Sobre las 20 horas de ayer, la directora del centro psiquiátrico, Isabel Wilsem, la subdirectora, un administrativo y el contador se presentaron en el nosocomio pero los funcionarios se ampararon en su derecho de huelga, para no permitir el ingreso de los jerarcas. Hubo insultos por parte de los trabajadores que ocupan el Hospital Vilaredebó y de inmediato, las autoridades resolvieron alejarse del lugar.
El PIT-CNT ratificó el paro general de 24 horas previsto para mañana jueves.
En seis años, tres suicidios
El paciente DA falleció con los cordones de los zapatos envueltos en su cuello. Se lo encontró tirado en el piso de uno de los pasillos del nosocomio.
Fuentes médicas consultadas por LA REPUBLICA dijeron que esta clase de muerte se produce en 7 u 8 minutos.

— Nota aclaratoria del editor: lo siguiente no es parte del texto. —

(** A create and a get that pass their first check but bring no header. *)
Lemma missing_header_answers_500_witness :
  run (postNote (at_clock 5 0) (request None "a" (Some "t") (Some "c")))
      alice_db
  = (Sent (mkResponse 500 (error_message TypeError)), alice_db, [])
  /\ run (getNote (at_clock 5 0) (request None "a" (Some "t") (Some "c")))
         alice_db
     = (Sent (mkResponse 500 (error_message TypeError)), alice_db, []).
Proof.
  destruct (missing_header_answers_500 (at_clock 5 0)
              (request None "a" (Some "t") (Some "c")) alice_db eq_refl)
    as (Hpost & _ & Hid).
  destruct (Hid eq_refl) as (Hget & _).
  exact (conj (Hpost eq_refl eq_refl) Hget).
Defined.



(** Bob's delete of alice's note is answered 404 and removes nothing. *)
Lemma unsuccessful_requests_change_nothing_witness :
  snd (fst (run (app GET_deleteNote (at_clock 5 0)
                     (request as_bob "a" None None)) alice_db))
  = alice_db.
Proof.
  apply (unsuccessful_requests_change_nothing GET_deleteNote (at_clock 5 0)
           (request as_bob "a" None None) alice_db).
  - vm_compute. discriminate.
  - vm_compute. discriminate.
Defined.

(** Alice's delete leaves the users alone; a registration leaves the
    notes alone. *)
Lemma collections_are_separate_witness :
  users (snd (fst (run (app GET_deleteNote (at_clock 5 0)
                            (request as_alice "a" None None)) alice_db)))
  = users alice_db
  /\ notes (snd (fst (run (app POST_registerUser (at_clock 5 1)
                               (credentials "bob" "pw")) alice_db)))
     = notes alice_db.
Proof.
  split.
  - apply (collections_are_separate GET_deleteNote (at_clock 5 0)
             (request as_alice "a" None None) alice_db).
    discriminate.
  - apply (collections_are_separate POST_registerUser (at_clock 5 1)
             (credentials "bob" "pw") alice_db).
    left. reflexivity.
Defined.
(** Each evidence of the merged sequence is made from a result with its
    URL, and its snippet is the start of the body of that result. *)
Lemma merged_evidence_truncates (rs : list SearchResult) :
  Forall (fun e =>
            exists r,
              r ∈ rs /\ r_href r = Some (url e)
              /\ String.prefix (snippet e) (default "" (r_body r)) = true
              /\ String.length (snippet e)
                 = min 200 (String.length (default "" (r_body r))))
         (merged_evidence rs).
Proof.
  unfold merged_evidence. apply Forall_take, Forall_fmap, Forall_forall.
  intros r Hr. exists r.
  assert (r ∈ List.filter has_url rs) as Hin.
  { clear -Hr. revert r Hr.
    induction (List.filter has_url rs) as [|x l IH]; intros r;
      cbn [first_by_url]; [done|].
    rewrite !elem_of_cons. intros [->|Hr]; [by left|right].
    apply filter_bool_In in Hr as [Hr _]. by apply IH. }
  apply filter_bool_In in Hin as [Hin Hurl]. split; [done|].
  unfold to_evidence. cbn [url snippet]. unfold has_url in Hurl.
  destruct (r_href r) as [u|]; [|done]. split; [done|].
  split; [apply substring_prefix|apply substring_length].
Qed.

Lemma merged_evidence_NoDup (rs : list SearchResult) :
  NoDup (map url (merged_evidence rs)).
Proof.
  unfold merged_evidence.
  change (NoDup (url <$> take 8 (to_evidence <$> first_by_url (List.filter has_url rs)))).
  rewrite fmap_take. eapply sublist_NoDup; [|apply sublist_take].
  rewrite <- list_fmap_compose.
  apply first_by_url_NoDup, Forall_forall.
  intros r Hr. by apply filter_bool_In in Hr as [_ ?].
Qed.
(** * AgentShield: payment-header codec, signer, probe and validation pipeline

    A shallow embedding of the Python sources

    - [agentshield/facilitators/cronos_facilitator.py] (signer and codec),
    - [agentshield/facilitators/__init__.py] (the safe facade),
    - [agentshield/simulator.py] (the swap / honeypot probe),
    - [agentshield-api/main.py] (the [/validate-token] and
      [/x402/generate-header] endpoints),
    - [agentshield/integrations/crypto_com_agent.py] (the command parser and
      the staged pipeline),

    together with the properties the specification states about them and
    further properties read off the code.

    Python values are modelled as follows.  A [str] is a list of Unicode code
    points ([N]); [bytes] is a list of octets ([N] below 256); an [int] is a
    [Z]; a [dict] is an insertion-ordered association list, which is what
    [json.dumps] observes; a raised exception is the [Raise] constructor of
    [result].  The standard-library functions the sources call
    ([base64.b64encode], [base64.b64decode], [str.encode], [bytes.decode],
    [json.dumps], [json.loads], [re.search] on the two patterns of the
    command parser) are modelled after CPython's behaviour; the
    cryptographic collaborators ([eth_account], [web3]) and the policy engine
    are parameters.

    Left out of the model: the value of a float (a float read by [json.loads]
    is kept as its numeral), case mapping and the classes [\d], [\w] and
    [\s] outside ASCII, and everything the sources only print.  The
    interpreter's limits on recursion depth and on the number of digits
    converted between [int] and [str] are left out of [Json.dumps] and
    [Json.loads], which are the two functions on text that reaches neither;
    [Json.loads_in] has them. *)

From Stdlib Require Import ZArith NArith List Lia String Ascii Bool.
From stdpp Require Import gmap.

(* ===================================================================== *)
(** * Python basics *)
(* ===================================================================== *)

Module Py.

(** A [str] is a sequence of code points, [bytes] a sequence of octets. *)
Definition str := list N.
Definition bytes := list N.

(** Text in which every character is ASCII. *)
Definition ascii_text (s : str) : Prop := Forall (fun c => c < 128)%N s.

(** [lit "abc"] is the Python literal ['abc']. *)
Definition lit (s : string) : str := map N_of_ascii (list_ascii_of_string s).

(** Exception classes that the modelled code can raise. *)
Inductive exn_class :=
  | BinasciiError
  | ValueError
  | UnicodeDecodeError
  | UnicodeEncodeError
  | JSONDecodeError
  | RecursionError
  | UnboundLocalError
  | AttributeError
  | KeyError
  | OtherError (name : str).

(** An exception: its class and [str(e)]. *)
Record exn := Exn { exn_cls : exn_class; exn_msg : str }.

Inductive result (A : Type) :=
  | Ok (a : A)
  | Raise (e : exn).
Arguments Ok {A} a.
Arguments Raise {A} e.

#[export] Instance result_ret : MRet result := fun A a => Ok a.
#[export] Instance result_bind : MBind result := fun A B f m =>
  match m with Ok a => f a | Raise e => Raise e end.
#[export] Instance result_fmap : FMap result := fun A B f m =>
  match m with Ok a => Ok (f a) | Raise e => Raise e end.

Definition raise {A} (c : exn_class) (msg : string) : result A :=
  Raise (Exn c (lit msg)).

(** Python values that occur in the dictionaries of the sources.  A float is
    kept as the numeral it was read from: no source function computes with
    one. *)
#[warnings="-register-all"]
Inductive value :=
  | VNone
  | VBool (b : bool)
  | VInt (z : Z)
  | VFloat (numeral : str)
  | VStr (s : str)
  | VList (l : list value)
  | VDict (d : list (str * value)).

Definition dict := list (str * value).

Definition str_eqb (a b : str) : bool := bool_decide (a = b).

(** Lookup in a table keyed by strings. *)
Fixpoint assoc {A} (k : str) (l : list (str * A)) : option A :=
  match l with
  | [] => None
  | (k', a) :: l' => if str_eqb k' k then Some a else assoc k l'
  end.

(** [d.get(k)]: [None] when the key is absent. *)
Fixpoint dict_get (d : dict) (k : str) : option value :=
  match d with
  | [] => None
  | (k', v) :: d' => if str_eqb k' k then Some v else dict_get d' k
  end.

(** [d[k] = v]: an existing key keeps its position, a new one goes last. *)
Fixpoint dict_set (d : dict) (k : str) (v : value) : dict :=
  match d with
  | [] => [(k, v)]
  | (k', v') :: d' =>
      if str_eqb k' k then (k', v) :: d' else (k', v') :: dict_set d' k v
  end.

(** [d.update(e)] inserts the items of [e] in order. *)
Definition dict_update (d e : dict) : dict :=
  fold_left (fun acc kv => dict_set acc kv.1 kv.2) e d.

(** [d.get(k, dflt)]. *)
Definition dict_get_default (d : dict) (k : str) (dflt : value) : value :=
  default dflt (dict_get d k).

(** Truth value testing ([bool(v)]). *)
Definition truthy (v : value) : bool :=
  match v with
  | VNone => false
  | VBool b => b
  | VInt z => negb (z =? 0)%Z
  | VFloat _ => true
  | VStr s => negb (bool_decide (s = []))
  | VList l => negb (bool_decide (length l = 0))
  | VDict d => negb (bool_decide (length d = 0))
  end.

(** [str.lower()] on the ASCII range; the addresses the sources lower-case
    are hexadecimal text.  Code points outside ASCII are left as they are. *)
Definition lower_char (c : N) : N :=
  if ((65 <=? c) && (c <=? 90))%N then (c + 32)%N else c.
Definition lower (s : str) : str := map lower_char s.

Definition startswith (s p : str) : bool := bool_decide (take (length p) s = p).

(** [x in l] for a list of strings. *)
Definition str_in (x : str) (l : list str) : bool := bool_decide (x ∈ l).
(** X11.  A tool call never touches the session registry nor the active
    connection, whatever the world answers. *)
Theorem executeToolCall_keeps_registry_and_connection
    (W : World) (toolName args : jsval) (rt : Runtime) :
  sessionUserMap (this (snd (executeToolCall W toolName args rt))) = sessionUserMap (this rt)
  /\ activeSseTransport (this (snd (executeToolCall W toolName args rt)))
     = activeSseTransport (this rt).
Proof.
  by apply (preserves_executeToolCall
              (fun s => sessionUserMap s = sessionUserMap (this rt)
                        /\ activeSseTransport s = activeSseTransport (this rt))).
Qed.

Lemma dispatch_events W toolName args rt :
  trace (snd (dispatch W toolName args rt)) = trace rt
  \/ exists name,
       toolName = JStr name /\ in_catalogue name = true
       /\ trace (snd (dispatch W toolName args rt))
          = trace rt ++ [EvHandler name args (currentFacebookAccessToken (this rt))].
Proof.
  destruct (handled toolName) eqn:Hh.
  - destruct toolName as [| |b|n|name|xs|fields]; try done. unfold handled in Hh.
    destruct (in_catalogue name) eqn:Hc.
    + right. exists name. rewrite (dispatch_catalogue W name args rt Hc). done.
    + left. cbn [orb] in Hh. apply orb_true_iff in Hh as [Hh|Hh];
        apply String.eqb_eq in Hh; subst name; reflexivity.
  - left. by rewrite dispatch_unhandled.
Qed.

Lemma token_then_dispatch W id toolName args rt :
  exists evs,
    trace (snd (bind (fetchLatestFacebookAccessToken W id)
                  (fun _ => dispatch W toolName args) rt))
    = trace rt ++ EvFetch (token_request W id) :: evs
    /\ (evs = []
        \/ exists name tok,
             toolName = JStr name /\ in_catalogue name = true
             /\ service_token (fetch W (token_request W id)) = Some tok
             /\ evs = [EvHandler name args tok]).
Proof.
  unfold bind.
  destruct (service_token (fetch W (token_request W id))) as [tok|] eqn:Hs.
  - rewrite (fetchLatest_some W id rt tok Hs).
    destruct (slice_outcome tok) as [[]|e|]; [|exists []; cbn; auto..].
    match goal with |- context [dispatch W toolName args ?rt2] =>
      destruct (dispatch_events W toolName args rt2) as [Ht|(name & -> & Hc & Ht)]
    end; rewrite Ht; cbn.
    + exists []. auto.
    + exists [EvHandler name args tok]. rewrite <- app_assoc. split; [done|].
      right. by exists name, tok.
  - destruct (fetchLatest_none W id rt Hs) as (o & -> & Ho). exists [].
    destruct (hangs W _); [subst o|destruct Ho as [e ->]]; cbn; auto.
Qed.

Las autoridades del MSP se preguntan cómo en ese lapso nadie presenció el proceso de muerte del paciente, que no se da de inmediato. Desde el Ministerio de Salud Pública se informó a LA REPUBLICA que desde 1997 a la fecha se registraron tres suicidios en el Hospital Vilardebó. Fuentes médicas consultadas dijeron que, al contrario de lo que se piensa, en un hospital la gente está contenida y es excepcional un suicidio. El gremio informó ayer a LA REPUBLICA que en los libros de defunción del hospital, las notificaciones de muerte indican «paro cardio-rrespiratorio», pero no se explican por qué fueron generados.
Hacía 20 días que DA estaba internado bajo tratamiento y sometido a sesiones de electroshock. El lunes 25 de agosto había intentado fugarse. Por ello ese día la médica tratante ordenó atar al paciente a su cama.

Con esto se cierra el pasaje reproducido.